» **Work item**:
Would you please copy each line below that includes the string "discriminate"?

» **Material shown**:
Lemma mapM_Ok {A B} (f : A → result B) (l : list A) (k : list B) :
  mapM f l = Ok k ↔ Forall2 (λ a b, f a = Ok b) l k.
Proof.
  revert k; induction l as [|a l IH]; intros k; cbn.
  - split; [intros [= <-]; constructor | by inversion 1].
  - rewrite bind_Ok. setoid_rewrite bind_Ok. split.
    + intros (b & Hb & k' & Hk & [= <-]). constructor; [done|]. by apply IH.
    + inversion 1 as [|? b ? k' Hb Hk]; subst.
      exists b. split; [done|]. exists k'. split; [by apply IH|done].
Qed.

Lemma mapM_Ok_fmap {A B} (f : A → result B) (g : A → B) (l : list A) :
  (∀ a, a ∈ l → f a = Ok (g a)) → mapM f l = Ok (g <$> l).
Proof.
  intros H. apply mapM_Ok. induction l as [|a l IH]; constructor.
  - apply H. left.
  - apply IH. intros b Hb. apply H. by right.
Qed.

Lemma mapM_Ok_length {A B} (f : A → result B) l k : mapM f l = Ok k → length k = length l.
Proof. rewrite mapM_Ok. intros H. symmetry. by eapply Forall2_length. Qed.

Lemma mapM_each {A B} (f : A → result B) l k : mapM f l = Ok k → Forall (λ a, ∃ b, f a = Ok b) l.
Proof. intros H%mapM_Ok. induction H as [|a b l k Hab _ IH]; constructor; eauto. Qed.

Lemma mapM_Raise {A B} (f : A → result B) l e :
  mapM f l = Raise e → ∃ a, a ∈ l ∧ f a = Raise e.
Proof.
  induction l as [|a l IH]; cbn; [done|]. rewrite bind_Raise.
  intros [H|(b & _ & H)]; [exists a; split; [left|done]|].
  apply bind_Raise in H as [H|(k & _ & [=])].
  destruct (IH H) as (a' & ? & ?). exists a'. split; [by right|done].
Qed.

(** ** Shared automation *)

Create HintDb saker.
#[export] Hint Rewrite @bind_Ok_l : saker.
#[export] Hint Resolve Z.mod_pos_bound : saker.

(** Split every successful bind and guard of a hypothesis into its parts. *)
Ltac inv_ok :=
  repeat match goal with
  | H : _ ≫= _ = Ok _ |- _ =>
      apply bind_Ok in H; let a := fresh "a" in let Ha := fresh "Ha" in
      destruct H as (a & Ha & H)
  | H : raise_if _ _ _ = Ok _ |- _ => apply raise_if_Ok in H
  | H : Ok _ = Ok _ |- _ => injection H as H
  | H : Raise _ = Ok _ |- _ => discriminate H
  | H : Ok _ = Raise _ |- _ => discriminate H
  | H : mret _ = Ok _ |- _ => unfold mret, result_ret in H
  | H : (match ?a with (_, _) => _ end) = Ok _ |- _ => is_var a; destruct a
  end.

(** Turn boolean connectives in the context into propositions. *)
Ltac split_bools :=
  repeat match goal with
  | H : (_ && _) = true |- _ => apply andb_true_iff in H; destruct H
  | H : (_ || _) = false |- _ => apply orb_false_iff in H; destruct H
  | H : negb _ = true |- _ => apply negb_true_iff in H
  | H : negb _ = false |- _ => apply negb_false_iff in H
  | H : bool_decide _ = true |- _ => apply bool_decide_eq_true_1 in H
  | H : bool_decide _ = false |- _ => apply bool_decide_eq_false_1 in H
  | H : String.eqb _ _ = true |- _ => apply String.eqb_eq in H
  | H : String.eqb _ _ = false |- _ => apply String.eqb_neq in H
  | H : (_ =? _)%Z = true |- _ => apply Z.eqb_eq in H
  | H : (_ =? _)%Z = false |- _ => apply Z.eqb_neq in H
  | H : (_ <? _)%Z = true |- _ => apply Z.ltb_lt in H
  | H : (_ <? _)%Z = false |- _ => apply Z.ltb_ge in H
  | H : (_ <=? _)%Z = true |- _ => apply Z.leb_le in H
  | H : (_ <=? _)%Z = false |- _ => apply Z.leb_gt in H
  end.

(** Case on the condition of an [if] in the goal. *)
Ltac case_if :=
  match goal with
  | |- context [if ?b then _ else _] => destruct b eqn:?
  end.

(** Case on the condition of an [if] in a hypothesis. *)
Ltac case_if_in H :=
  match type of H with
  | context [if ?b then _ else _] => destruct b eqn:?
  end.

(** ** Association lists as Python dicts

    A Python [dict] keeps insertion order; an update of a present key keeps
    the key's place, a new key goes to the end. *)

Section dict.
Context {K V : Type} `{EqDecision K}.
Implicit Types d : list (K * V).

Fixpoint dict_get (d : list (K * V)) (k : K) : option V :=
  match d with
  | [] => None
  | (k', v) :: d' => if decide (k = k') then Some v else dict_get d' k
  end.

Fixpoint dict_set (d : list (K * V)) (k : K) (v : V) : list (K * V) :=
  match d with
  | [] => [(k, v)]
  | (k', v') :: d' => if decide (k = k') then (k', v) :: d' else (k', v') :: dict_set d' k v
  end.

Fixpoint dict_del (d : list (K * V)) (k : K) : list (K * V) :=
  match d with
  | [] => []
  | (k', v') :: d' => if decide (k = k') then d' else (k', v') :: dict_del d' k
  end.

» **Result for this exercise**:
  | H : Raise _ = Ok _ |- _ => discriminate H
  | H : Ok _ = Raise _ |- _ => discriminate H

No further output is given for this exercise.